(* ===== verification/Prelude.v ===== *)
(** * Verification of Atangyldb

    The program is a small SQL database (a MiniOB server) in C++.  Modelled is what happens
    between the text of a request and the operating system: the scanner and the parser of SQL under
    src/observer/sql/parser; the execution of statements under src/observer/sql/executor: values,
    expressions, schemas, filters, products, aggregation, sorting and output, both ways in which a
    SELECT is put together from them (execution nodes, and executors for joins and sub-queries), the
    other statements, the transaction of a session and LOAD DATA; the storage layer under
    src/observer/storage; and what all of these use of deps/common.

    ** The parts and how they interact

    - Return codes ([rc.h], [rc.cpp]): ReturnCode.v.  Every operation reports one; [strrc]
      names it in the log.
    - Bitmap ([deps/common/lang/bitmap.cpp]): Bitmap.v.  Slot allocation in record pages.
    - Replacer, LRUReplacer ([lru_replacer.cpp], [replacer.h]): Replacer.v.  The class
      [Replacer] is the C++ interface, [ReplacerLaws] what the buffer pool relies on,
      [Module LRU] the implementation with its list and hash table.
    - BPManager, DiskBufferPool ([disk_buffer_pool.h], [disk_buffer_pool.cpp]): BufferPool.v.
      The state [Pool] is the frames, the page table, the free list, the replacer, the
      open files and the world; one definition per member function.  The file system calls
      are the class [OS] of OsFile.v with the laws [OSLaws]; [Module MemFS] is an instance
      in memory, on which the witnesses run.
    - RecordPageHandler, RecordFileHandler, RecordFileScanner ([record_manager.h],
      [record_manager.cpp]): RecordPage.v (layout and page operations on the bytes of a
      page) and RecordFile.v (the handlers over the pool).
    - BplusTreeHandler, BplusTreeScanner ([bplus_tree.h], [bplus_tree.cpp]): KeyCompare.v
      (order of keys), BTreeNode.v (changes of nodes as functions on bytes), BTree.v (the
      handler over the pool), BTreeScan.v (scans).
    - DateUtil ([meta_util.cpp]): Dates.v, on the memory block of the value.
    - FieldMeta, IndexMeta, TableMeta ([field_meta.cpp], [index_meta.cpp], [table_meta.cpp]):
      TableMeta.v.  The JSON library is the class [Json] with the laws [JsonLaws];
      [Module JsonTree] of TableMetaTheorems.v is an instance.
    - DefaultConditionFilter, CompositeConditionFilter ([condition_filter.cpp]):
      ConditionFilter.v.  Uninitialised descriptions are arguments.
    - Operation, Trx ([trx.h], [trx.cpp]): Trx.v, over a class of stores [TrxStore] (how to
      reach the bytes of a record) and a class [TrxTables] (what a table does at commit and
      rollback); tables implement both in Table.v.
    - Index, BplusTreeIndex ([index.h], [bplus_tree_index.cpp]): Index.v.
    - Table ([table.h], [table.cpp]): Table.v (records, texts, index entries, commit and
      rollback) and TableScan.v (scans, deletes, updates, files, indexes).  A table object is
      identified by its address; the state [DB] is the pool and the table objects.
    - Db, DefaultHandler ([db.cpp], [default_handler.cpp], part of [os/path.cpp]): Db.v.  The
      state [CS] is the handler, the tables, the pool and the transaction of the caller.
    - TupleValue and its subclasses ([value.h]): Values.v; SmallFloats.v on small integers in
      single precision.
    - [ast], AstUtil ([util.cpp]): Expression.v.
    - Tuple, TupleField, TupleSchema, TupleSet, TupleSetDescartesIterator ([tuple.h],
      [tuple.cpp]): Tuples.v.  A schema is a state, as it computes its map of positions once.
    - DefaultCartesianFilter, DefaultExpressionFilter ([condition_filter.cpp]): TupleFilter.v.
    - AggregationExeNode and its table ([aggregate_execution_node.h],
      [aggregate_execution_node.cpp]): Aggregation.v.  [std::map] is a sorted list that calls the
      comparison of the program, which may fail.
    - SelectExeNode, cartesianExeNode, OrderByExeNode, OutputExeNode, ExpExeNode
      ([execution_node.cpp], [exp_execution_node.cpp], [TupleRecordConverter] of [tuple.cpp]):
      ExecNodes.v.  [std::sort] is the class [StdSort] with the laws [StdSortLaws].
    - The structures of statements ([parse_defs.h], [parse.cpp]): Syntax.v, with the functions
      that the parser fills them with.
    - [do_select] and the functions that build its nodes ([execute_stage.cpp]), Session
      ([session.h]): Select.v.  The state [ES] is the session, the response and [CS].
    - LOAD DATA ([load_data], [insert_record_from_file]): LoadData.v.  The files that are read are
      the class [InputFiles].
    - Filter and its subclasses ([condition_filter.cpp]): QueryFilter.v; Executor and its
      subclasses ([executor.h], [executor.cpp]): Executors.v.  The order in which a hash set is
      walked is the class [StdHash]; the bytes of a string object that are compared as text are
      the class [StringObjects].
    - ExecutorBuilder ([executor_builder.cpp]) and [do_select_v2]: ExecutorBuilder.v.  The
      argument [depth] bounds how deep sub-queries are nested in the statement.
    - [handle_request], [handle_event] ([execute_stage.cpp], [default_storage_stage.cpp]):
      Server.v: what a statement is dispatched to, the text of the response, and the end of the
      transaction.  [Junk] is the memory that the program reads before it writes it.
    - Scanner ([lex.yy.c]): ParserTables.v has the tables of the automaton, Lexer.v [yylex] on the
      buffer that [scan_string] fills; the state [yyguts_t] is that of the generated code.
      LexRules.v has the rules of [lex_sql.l] as regular expressions, the specification.
    - Parser ([yacc_sql.tab.c], [parse.cpp]): ParserTables.v has the tables, Parser.v the
      automaton [yyparse] with its stacks, lookahead and error recovery, the actions of all rules
      on [ParserContext], and [sql_parse] and [parse].  ParserGrammar.v has the rules of
      [yacc_sql.y], the specification.  [ParseStage::handle_request] is in ParseStage.v: it
      joins [parse] and [handle_request] to a function from a text to the answer.

    The scanner cuts the text of a request into tokens, the automaton of the parser calls it for
    each and builds one statement, which the execution stage checks and runs.
    A query becomes one scan per table, with the conditions on that table only; the rows are
    converted to tuples; the product of the tables, with the conditions between tables, is one set
    of tuples; it is aggregated, or sorted and projected, with the conditions and columns that are
    expressions; and the result is printed into the response.  The columns of the product are found
    by name through a map of positions that is computed separately from the catalog.

    DefaultHandler finds the table of a command; the table scans its record file or an index,
    tests each record for visibility with the transaction and then with the filter, and
    stores, marks or removes records and index entries; commit and rollback call back into the
    tables.  The record files and the tree reach pages only through the pool: [get_this_page] or
    [allocate_page] pins a frame, the client writes through the pointer to its data, calls
    [mark_dirty] and [unpin_page].  A pointer into a frame is the index of the frame; what
    the pointer shows after an eviction is what the frame holds then.

    ** Conventions

    A function of the program is a computation [M S A] (Effects.v) on the state of its
    object: a value, a return code, undefined behaviour [Ub], or [OutOfFuel]; the state is
    kept on an early return.  Bytes are values 0 to 255 in lists, integers are [Z] with the
    wrap-around written out ([int32], [uint32]); memory blocks are read and written with
    [load], [put], [rd32], [wr32] of Memory.v.  Loops with a bound are [for_range],
    [for_down] and [scan]; the loops along pages and the recursion from a node to its parent
    take fuel.  The fuel of [find_leaf] is the height of the tree (shown sufficient by
    [BTreeSearch]); the scans of a record file need one unit per page and slot; the other
    fuel arguments bound the number of pages visited in the same way, and the fuel of a scan of
    a table the number of rows.  [yylex] takes four units for each byte of its buffer and the
    parser fourteen steps for each byte of the text, which ParserTheorems.v shows to be enough.

    ** The theorems

    - Buffer pool: PoolInvariant.v defines [view], the logical content of a page (the frame
      that caches it, or else the disk), and the invariant [pool_inv]; PoolTheorems.v and
      PoolAlloc.v show that reading, eviction, pinning and unpinning change no page, that a
      client's write is seen by later reads and by no other page, and what allocation
      and [force_page] do.  [pool_check] decides the invariant for a concrete pool.
    - Record pages: RecordPageTheorems.v defines [page_ok] and the abstract content
      [records]; RecordPageContract.v shows that the page operations implement a map from
      slots to records, on every branch.  RecordPage.v has the layout arithmetic, which is
      done in floating point.  RecordFileTheorems.v lifts insertion to the pool and has the
      text pages and the error paths of the handlers.
    - B+ tree: BTreeNodeLaws.v and BTreeInsertLemmas.v describe a node by its arrays;
      BTreeInsert.v and BTreeDelete.v show what insertion, split, removal, merge and
      redistribution do to the lists of keys, RIDs and children; BTreeOrder.v that leaves
      stay sorted; BTreeSearch.v that the descent finds the one leaf that can hold a key and
      that it terminates, over the pool; BTreeIndex.v that [get_entry], [insert_entry] and
      [delete_entry] look up, add and remove exactly one entry, where no node is split or
      merged.
    - Transactions, over the tables of Table.v and their pool: TrxTheorems.v shows what
      Trx::delete_record does to a record on every branch (an own insertion is only forgotten,
      the mark of another transaction is overwritten), that the first insertion of a transaction is
      visible at once, and how commit_insert and rollback_delete reset the word of a record, through
      the pool and without marking the page.  TrxRuns.v has the sessions: the step relation lets any
      session make any call of Table and Trx with any outcome, errors included; it shows the
      invariant of the transaction numbers, isolation, and which calls commit and rollback
      make, whose return code they keep and what they leave.
    - Dates, metadata, filters: which dates are accepted and that the stored form is ordered like
      the calendar (Dates.v); layout of records and the round trip through JSON
      (TableMetaTheorems.v); what a condition is compiled to and when it is the comparison it
      stands for (ConditionFilter.v).
    - Tables: TableTheorems.v follows a value from the record through the filter and the choice
      of an index; TableFrame.v has the frame conditions of all calls on a table and what opening
      a table and creating an index do.  TableDemo.v runs a concrete table.
    - Catalog: Catalog.v has the invariant of the handler and what create_table and drop_table do
      to it; CatalogRuns.v shows it for every run of the handler, and runs one.  A drop_table that
      fails deletes the table object but not its name: the invariant carries the set of
      these objects.
    - Queries: Values.v shows that values are ordered and what the text of a float is;
      Expression.v that typed expressions evaluate to what they stand for, exactly on small
      integers; TuplesTheorems.v that the iterator over a product visits every combination once and
      that columns are found by name; TupleFilter.v what a condition with expressions means;
      AggregationTheorems.v the aggregates of a column and the table of groups,
      AggregationGroups.v the groups of rows; KeyOrder.v the order of rows by several columns, and
      the order of values that the theorems are stated with, apart from the comparison of the program;
      SmallFloats.v the rounding of sums and quotients.
    - SELECT: RowTheorems.v follows a row from the insertion to the tuple of a query;
      QueryTheorems.v shows that sorting sorts and that the product with its conditions is the join;
      SelectTheorems.v that the map of positions agrees with the product, what the output consists
      of, and when a query ends its transaction.  SelectDemo.v runs queries on a concrete table and
      shows what becomes of errors.
    - Statements: ServerTheorems.v shows which statements leave a transaction open, from the
      calls that TrxRuns.v shows to leave it alone.
      ExecutorTheorems.v: the nested loop join with its conditions is the filtered product, which
      conditions between tables are pushed to it, the operator of a condition that is read from
      right to left, and membership in the rows of a sub-query.  LoadTheorems.v: a line of values
      is read back as the values, and what is lost.  ExecutorDemo.v runs joins, sub-queries and
      sessions.
    - Scanner: LexRules.v also computes for every state of the automaton which regular
      expressions are left, and LexerTheorems.v shows with it that the tokens are those of the
      rules, by longest match, with the backing up and the end of the buffer.
    - Parser: ParserCertificate.v computes which states may lie under each other on the stack and
      how far a token can be from the next; ParserTheorems.v shows with it that what is accepted is
      a sentence of the grammar and that the parser ends on every text.  ParserInsert.v: the text of
      an INSERT of rows of constants is read back as these rows.  ParserDemo.v has the statements
      of concrete texts, among them those that are not understood as they are written, and a
      session from texts to answers.
    - Replacement policy, bitmap, return codes and order of keys: in their files.

    Several theorems show defects of the program: the name says which
    ([redistribute_leaf_from_left] loses a RID, and so on).

    ** Not modelled

    Log output; failures of [malloc]; [print] and [print_tree], which only print; the
    pointers that IndexNode keeps in the page (recomputed before every use); threads, as the
    storage operations run in one handler thread.  The iteration order of [unordered_map] is
    the parameter [HashOrder], [OperationOrder] or [TableOrder].  The
    parts of the scanner that read from a file or that nothing calls; what the parser
    prints; the structures of statements are values, so freeing them is not modelled.  The stages
    that only pass an event on, the events, the network, the client and the rest of deps/common
    (threads, timers, logging, configuration) are input, output and glue. *)
From Stdlib Require Export ZArith Lia Bool.
From stdpp Require Export base tactics numbers option list list_numbers gmap strings sorting.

◆ ◆ ◆ ◆ ◆ ◆ ◆

| Instructions to follow |
Lines wanted from the listing above: the line with "(** * Verification of Atangyldb" up to and including the line with "expressions, schemas, filters, products, aggregation, sorting". Please write them out exactly, adding nothing else.

| Result below |
(** * Verification of Atangyldb

    The program is a small SQL database (a MiniOB server) in C++.  Modelled is what happens
    between the text of a request and the operating system: the scanner and the parser of SQL under
    src/observer/sql/parser; the execution of statements under src/observer/sql/executor: values,
    expressions, schemas, filters, products, aggregation, sorting and output, both ways in which a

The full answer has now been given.